We started with the negative. I challenged her to name the most excruciatingly tedious subject that people choose to talk about, besides their own health. Without a pause she said, “Cars.” All too true, though not at the top of my list. “Politics,” I said, and she agreed, and I might expand it to include news in general, which is unwatchable/unlistenable/unreadable. “Money and buying stuff,” she suggested. Next, from me, “Sports.” More enthusiastic agreement from her, followed by a blood-curdling recollection of a former boyfriend for whom football was oxygen. “Overinflated stories about the accomplishments of children.” That’s my wording of her suggestion, and she was right on the money. I generalized the idea by saying, “Any sort of bragging.”

Which brings up an interesting point. It’s not just the subject matter that is tiresome in so many attempts at conversation but the manner of delivery. If the nurse were to tell me, with appropriately quiet pride, that her daughter had been awarded the Congressional Medal of Honor, I would be riveted. I could listen for hours. But if someone’s brat hits a double in Little League, and the parent won’t stop cheering about Junior's accomplishment, include me out, to use a Goldwyn-ism.

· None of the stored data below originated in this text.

(* ===== verification/Secrets.v ===== *)
(** * The encrypted secret store (crates/secrets)

    [SecretStore] is the trait of store.rs as a class, with the laws its
    clients may rely on; the rest is master_key.rs and file_store.rs.  The
    cipher, base64, hex and the random source are parameters. *)
From S2P Require Import Prelude RustStr FileStore.

Definition MASTER_KEY_ENV_VAR : string := "DB_HEADLESS_MASTER_KEY".
Definition KEY_LEN_BYTES : nat := 32.
Definition NONCE_LEN_BYTES : nat := 12.

(** ** error.rs *)

Inductive SecretError :=
  | Io
  | MissingMasterKey
  | InvalidMasterKey (reason : string)
  | EmptyKey
  | EncryptionFailed (key : string)
  | DecryptionFailed (key : string)
  | Corrupted (reason : string).

(** ** store.rs *)

(** The trait; the secrets are the exposed strings. *)
Class SecretStore (S : Type) := {
  store_get : string -> eff S SecretError (option string);
  store_set : string -> string -> eff S SecretError unit;
  store_delete : string -> eff S SecretError unit;
}.

(** What it promises: the store is a map of secrets; reading does not change
    it and returns what it holds, a write either happens or leaves it alone. *)
Class SecretStoreLaws (S : Type) `{SecretStore S} := {
  view : S -> gmap string string;
  get_law : forall k s,
    let '(r, s') := store_get k s in
    view s' = view s /\ forall o, r = Ok o -> o = view s !! k;
  set_law : forall k v s,
    let '(r, s') := store_set k v s in
    view s' = match r with Ok _ => <[k := v]> (view s) | Err _ => view s end;
  delete_law : forall k s,
    let '(r, s') := store_delete k s in
    view s' = match r with Ok _ => delete k (view s) | Err _ => view s end;
}.

(** ** master_key.rs *)

Section master_key.
(** [hex::decode], and [env::var]. *)
Context (hex_decode : string -> option (list byte)).
Context (env_var : string -> option string).

Definition from_hex (hex_str : string) : result SecretError (list byte) :=
  decoded ← ok_or (InvalidMasterKey "master key must be valid hex") (hex_decode (trim hex_str));
  if decide (length decoded = KEY_LEN_BYTES) then Ok decoded
  else Err (InvalidMasterKey ("master key must decode to " +:+ pretty (Z.of_nat KEY_LEN_BYTES)
                              +:+ " bytes, got " +:+ pretty (Z.of_nat (length decoded)))).

Definition from_env : result SecretError (list byte) :=
  raw ← ok_or MissingMasterKey (env_var MASTER_KEY_ENV_VAR);
  from_hex raw.
End master_key.

(** ** file_store.rs *)

Module EncryptedFile.

Record StoredSecret := { nonce : string; ciphertext : string }.
Abbreviation StoreFile := (gmap string StoredSecret).

Record world := { disk_ : disk; rng : Z }.

Definition on_disk {A} (m : eff disk SecretError A) : eff world SecretError A := fun w =>
  let '(r, d) := m (disk_ w) in (r, {| disk_ := d; rng := rng w |}).

Definition validate_key (key : string) : result SecretError unit :=
  if is_empty key then Err EmptyKey else Ok tt.

Section file_store.
Context (path : string).
(** The cipher under the master key: AES-256-GCM by nonce. *)
Context (cipher_encrypt : list byte -> list byte -> option (list byte)).
Context (cipher_decrypt : list byte -> list byte -> option (list byte)).
(** base64, the OS random source, and [String::from_utf8]. *)
Context (b64_encode : list byte -> string) (b64_decode : string -> option (list byte)).
Context (fill_bytes : Z -> list byte * Z).
Context (from_utf8 : list byte -> option string).
Context (temp_name : gmap string file -> string).
Context (from_slice : list byte -> result string StoreFile).
Context (to_vec_pretty : StoreFile -> result string (list byte)).

Definition read_file : eff world SecretError StoreFile :=
  on_disk (FileStore.read_file Io from_slice
    (fun source => Corrupted ("failed to parse secret store file: " +:+ source)) path).
Definition write_file (f : StoreFile) : eff world SecretError unit :=
  on_disk (FileStore.write_file Io temp_name to_vec_pretty
    (fun source => Corrupted ("failed to serialize secret store file: " +:+ source)) path f).

Definition encrypt (key : string) (plaintext : list byte) : eff world SecretError StoredSecret :=
  fun w =>
  let '(nonce_bytes, r) := fill_bytes (rng w) in
  (match cipher_encrypt nonce_bytes plaintext with
   | Some ciphertext =>
       Ok {| nonce := b64_encode nonce_bytes; ciphertext := b64_encode ciphertext |}
   | None => Err (EncryptionFailed key)
   end, {| disk_ := disk_ w; rng := r |}).

Definition decrypt (key : string) (stored : StoredSecret) : result SecretError (list byte) :=
  nonce_bytes ← ok_or (Corrupted ("nonce for key '" +:+ key +:+ "' is not valid base64"))
                  (b64_decode (nonce stored));
  ciphertext ← ok_or (Corrupted ("ciphertext for key '" +:+ key +:+ "' is not valid base64"))
                 (b64_decode (ciphertext stored));
  if decide (length nonce_bytes = NONCE_LEN_BYTES) then
    ok_or (DecryptionFailed key) (cipher_decrypt nonce_bytes ciphertext)
  else Err (Corrupted ("nonce for key '" +:+ key +:+ "' has the wrong length")).

Definition get (key : string) : eff world SecretError (option string) :=
  _ ← lift (validate_key key);
  file ← read_file;
  match file !! key with
  | None => mret None
  | Some stored =>
      plaintext ← lift (decrypt key stored);
      text ← lift (ok_or (DecryptionFailed key) (from_utf8 plaintext));
      mret (Some text)
  end.

Definition set (key : string) (value : string) : eff world SecretError unit :=
  _ ← lift (validate_key key);
  file ← read_file;
  stored ← encrypt key (as_bytes value);
  write_file (<[key := stored]> file).

Definition delete (key : string) : eff world SecretError unit :=
  _ ← lift (validate_key key);
  file ← read_file;
  write_file (base.delete key file).

(** ** The store as a map of secrets *)

(** The secret an entry holds, if it can be decrypted. *)
Definition secret_of (stored : StoredSecret) : option string :=
  plaintext ← result_ok (decrypt "" stored);
  from_utf8 plaintext.
(** The readable secrets on disk; a file that does not parse has none. *)
Definition secrets_on_disk (w : world) : gmap string string :=
  match stored from_slice path (disk_ w) with
  | Some f => omap secret_of f
  | None => ∅
  end.

(** The documented behaviour of the parameters: decryption and decoding
    invert encryption and encoding, and a nonce is twelve bytes. *)
Record crypto_ok : Prop := {
  decrypt_encrypt : forall n p c, cipher_encrypt n p = Some c -> cipher_decrypt n c = Some p;
  b64_inverse : forall bs, b64_decode (b64_encode bs) = Some bs;
  nonce_length : forall r, length (fst (fill_bytes r)) = NONCE_LEN_BYTES;
  utf8_inverse : forall s, from_utf8 (as_bytes s) = Some s;
  fresh_temp : temp_is_fresh temp_name;
  serde_inverse : Prints from_slice to_vec_pretty;
}.

Lemma decrypt_key k stored p : decrypt k stored = Ok p -> decrypt "" stored = Ok p.
Proof.
  unfold decrypt. destruct (b64_decode (nonce stored)); cbn; [|done].
  destruct (b64_decode (ciphertext stored)); cbn; [|done].
  case_decide; [|done]. by destruct (cipher_decrypt _ _).
Qed.

Lemma read_file_world w r w' :
  read_file w = (r, w') ->
  files (disk_ w') = files (disk_ w)
  /\ forall f, r = Ok f -> stored from_slice path (disk_ w) = Some f.
Proof.
  unfold read_file, on_disk. destruct (FileStore.read_file _ _ _ _ _) as [r0 d] eqn:H.
  intros [= <- <-]. by apply read_file_spec in H.
Qed.

Lemma secrets_same_files w w' :
  files (disk_ w') = files (disk_ w) -> secrets_on_disk w' = secrets_on_disk w.
Proof. unfold secrets_on_disk. intros H. by rewrite (stored_files from_slice path _ _ H). Qed.

Lemma write_file_world f w r w' :
  crypto_ok -> write_file f w = (r, w') ->
  match r with
  | Ok _ => secrets_on_disk w' = omap secret_of f
  | Err _ => secrets_on_disk w' = secrets_on_disk w
  end.
Proof.
  intros Hok. unfold write_file, on_disk.
  destruct (FileStore.write_file _ _ _ _ _ _ _) as [r0 d] eqn:H. intros [= <- <-].
  apply (write_file_spec Io temp_name from_slice) in H; [|apply serde_inverse, Hok|apply Hok].
  destruct r0 as [u|e]; [|by apply secrets_same_files].
  unfold secrets_on_disk. cbn. by rewrite H.
Qed.

Lemma get_spec k w :
  let '(r, w') := get k w in
  secrets_on_disk w' = secrets_on_disk w /\ forall o, r = Ok o -> o = secrets_on_disk w !! k.
Proof.
  unfold get, lift. rewrite eff_bind_eq. destruct (validate_key k); cbn; [|naive_solver].
  rewrite eff_bind_eq. destruct (read_file w) as [[f|e] w1] eqn:Hr;
    apply read_file_world in Hr as [Hf Hs]; [|split; [by apply secrets_same_files|done]].
  assert (secrets_on_disk w !! k = f !! k ≫= secret_of) as Hv.
  { unfold secrets_on_disk. by rewrite (Hs f eq_refl), lookup_omap. }
  rewrite Hv. destruct (f !! k) as [st|] eqn:Hk; cbn.
  2: { split; [by apply secrets_same_files|naive_solver]. }
  rewrite eff_bind_eq. unfold secret_of.
  destruct (decrypt k st) as [p|e] eqn:Hd; [|split; [by apply secrets_same_files|done]].
  rewrite (decrypt_key _ _ _ Hd). rewrite eff_bind_eq. cbn.
  destruct (from_utf8 p); cbn; (split; [by apply secrets_same_files|naive_solver]).
Qed.

Lemma set_spec k v w :
  crypto_ok ->
  let '(r, w') := set k v w in
  secrets_on_disk w'
  = match r with Ok _ => <[k := v]> (secrets_on_disk w) | Err _ => secrets_on_disk w end.
Proof.
  intros Hok. unfold set, lift. rewrite eff_bind_eq. destruct (validate_key k); cbn; [|naive_solver].
  rewrite eff_bind_eq. destruct (read_file w) as [[f|e] w1] eqn:Hr;
    apply read_file_world in Hr as [Hf Hs]; [|by apply secrets_same_files].
  rewrite eff_bind_eq. unfold encrypt.
  pose proof (nonce_length Hok (rng w1)) as Hn. destruct (fill_bytes (rng w1)) as [n g].
  destruct (cipher_encrypt n (as_bytes v)) as [c|] eqn:Hc; [|by apply secrets_same_files].
  destruct (write_file _ _) as [r w2] eqn:Hw. apply write_file_world in Hw; [|done].
  destruct r as [u|e]; rewrite Hw; [|by apply (secrets_same_files w)].
  unfold secrets_on_disk. rewrite (Hs f eq_refl). rewrite omap_insert.
  unfold secret_of at 1, decrypt. cbn. rewrite !(b64_inverse Hok). cbn. cbn in Hn.
  rewrite decide_True by done. rewrite (decrypt_encrypt Hok _ _ _ Hc). cbn.
  by rewrite (utf8_inverse Hok).
Qed.

Lemma delete_spec k w :
  crypto_ok ->
  let '(r, w') := delete k w in
  secrets_on_disk w'
  = match r with Ok _ => base.delete k (secrets_on_disk w) | Err _ => secrets_on_disk w end.
Proof.
  intros Hok. unfold delete, lift. rewrite eff_bind_eq. destruct (validate_key k); cbn; [|naive_solver].
  rewrite eff_bind_eq. destruct (read_file w) as [[f|e] w1] eqn:Hr;
    apply read_file_world in Hr as [Hf Hs]; [|by apply secrets_same_files].
  destruct (write_file _ _) as [r w2] eqn:Hw. apply write_file_world in Hw; [|done].
  destruct r as [u|e]; rewrite Hw; [|by apply (secrets_same_files w)].
  unfold secrets_on_disk. rewrite (Hs f eq_refl). by rewrite omap_delete.
Qed.

(** The file store implements the interface. *)
#[local] Instance file_store : SecretStore world :=
  {| store_get := get; store_set := set; store_delete := delete |}.
Definition file_store_laws (Hok : crypto_ok) : SecretStoreLaws world :=
  {| view := secrets_on_disk; get_law := get_spec; set_law k v w := set_spec k v w Hok;
     delete_law k w := delete_spec k w Hok |}.

(** C5: the encrypted file is a map of secrets whatever I/O fails: a secret
    that was set is the one read back, under any number of sets and deletes
    of other keys in between; a call that fails leaves every secret as it
    was; and an empty key is always refused without touching the disk. *)
Theorem store_is_a_map (k k' v : string) (w : world) :
  crypto_ok ->
  (let '(r, w1) := set k v w in
   is_ok r = true ->
   forall w2, secrets_on_disk w2 !! k = secrets_on_disk w1 !! k ->
   forall o, fst (get k w2) = Ok o -> o = Some v)
  /\ (let '(r, w1) := set k v w in
      k' <> k \/ is_ok r = false -> secrets_on_disk w1 !! k' = secrets_on_disk w !! k')
  /\ (let '(r, w1) := delete k w in
      secrets_on_disk w1 !! k'
      = if decide (is_ok r = true /\ k' = k) then None else secrets_on_disk w !! k')
  /\ set "" v w = (Err EmptyKey, w) /\ get "" w = (Err EmptyKey, w)
  /\ delete "" w = (Err EmptyKey, w).
Proof.
  intros Hok. pose proof (set_spec k v w Hok) as Hset. pose proof (delete_spec k w Hok) as Hdel.
  destruct (set k v w) as [r w1], (delete k w) as [r' w1'].
  split; [|split; [|split; [|done]]].
  - intros Hr w2 H2 o Hg. pose proof (get_spec k w2) as Hget. destruct (get k w2) as [rg w3].
    destruct Hget as [_ Hget]. rewrite (Hget o Hg), H2, Hset. destruct r; [|done].
    apply lookup_insert_eq.
  - intros Hk. rewrite Hset. destruct r; [|done]. apply lookup_insert_ne. naive_solver.
  - rewrite Hdel. destruct r' as [u|e]; cbn.
    + destruct (decide (k' = k)) as [->|Hk].
      * rewrite decide_True by done. apply lookup_delete_eq.
      * rewrite decide_False by naive_solver. by apply lookup_delete_ne.
    + by rewrite decide_False by naive_solver.
Qed.
End file_store.

(** An entry store with a cipher that only reverses its input. *)
#[export] Instance StoredSecret_eq_dec : EqDecision StoredSecret.
Proof. solve_decision. Defined.
#[export] Instance StoredSecret_countable : Countable StoredSecret.
Proof.
  refine (inj_countable' (fun s => (nonce s, ciphertext s))
            (fun p => {| nonce := fst p; ciphertext := snd p |}) _).
  by intros [].
Defined.

Definition toy_from_utf8 (bs : list byte) : option string := Some (String.string_of_list_byte bs).
Definition toy_b64_decode (s : string) : option (list byte) := Some (as_bytes s).
Definition toy_fill (r : Z) : list byte * Z := (replicate NONCE_LEN_BYTES Byte.x00, r).

Lemma toy_crypto_ok :
  crypto_ok (fun _ p => Some (reverse p)) (fun _ c => Some (reverse c))
    String.string_of_list_byte toy_b64_decode toy_fill toy_from_utf8 fresh_name parse_map print_map.
Proof.
  split.
  - intros n p c [= <-]. by rewrite reverse_involutive.
  - intros bs. unfold toy_b64_decode, as_bytes. by rewrite String.list_byte_of_string_of_list_byte.
  - done.
  - intros s. unfold toy_from_utf8, as_bytes. by rewrite String.string_of_list_byte_of_string.
  - apply fresh_name_is_fresh.
  - apply parse_print.
Qed.

Lemma store_is_a_map_witness :
  let set := set "secrets.json" (fun _ p => Some (reverse p)) String.string_of_list_byte toy_fill
               fresh_name parse_map print_map in
  let w := {| disk_ := {| files := ∅; faults := [] |}; rng := 0 |} in
  set "" "pw" w = (Err EmptyKey, w).
Proof.
  intros set w.
  destruct (store_is_a_map "secrets.json" (fun _ p => Some (reverse p)) (fun _ c => Some (reverse c))
    String.string_of_list_byte toy_b64_decode toy_fill toy_from_utf8 fresh_name parse_map print_map
    "k" "other" "pw" w toy_crypto_ok) as (_ & _ & _ & H & _).
  exact H.
Defined.
End EncryptedFile.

Language helps. Some people can’t tell a story. They spew information like half-digested food. The best conversation often hinges on the witty, concise, incisive choice of words, and a nicely nuanced sense of dynamics. When someone comes out with “I hate Trump” or “I love Trump,” and thinks he has said something profound, memorable or original, the conversation drops dead. Prefabricated sentiments are not conversation. Between the right people, subject matter can be as airy as meringue and still result in first-rate conversation. Boswell reports Dr. Johnson saying, “The happiest conversation is that of which nothing is distinctly remembered but a general effect of pleasing impression.” That describes pretty accurately the conversations I had with the nurse while I was lying in the hospital bed. A pleasant, palliative memory.

1 comment:

mike zim said...

On whiny valetudinarians:

--Though Mr. Johnson was commonly affected even to agony at the thoughts of a friend's dying, he troubled himself very little with the complaints they might make to him of ill health. "Dear Doctor (said he one day to a common acquaintance, who lamented the tender state of his inside), do not be like the spider, man; and spin conversation thus incessantly out thy own bowels."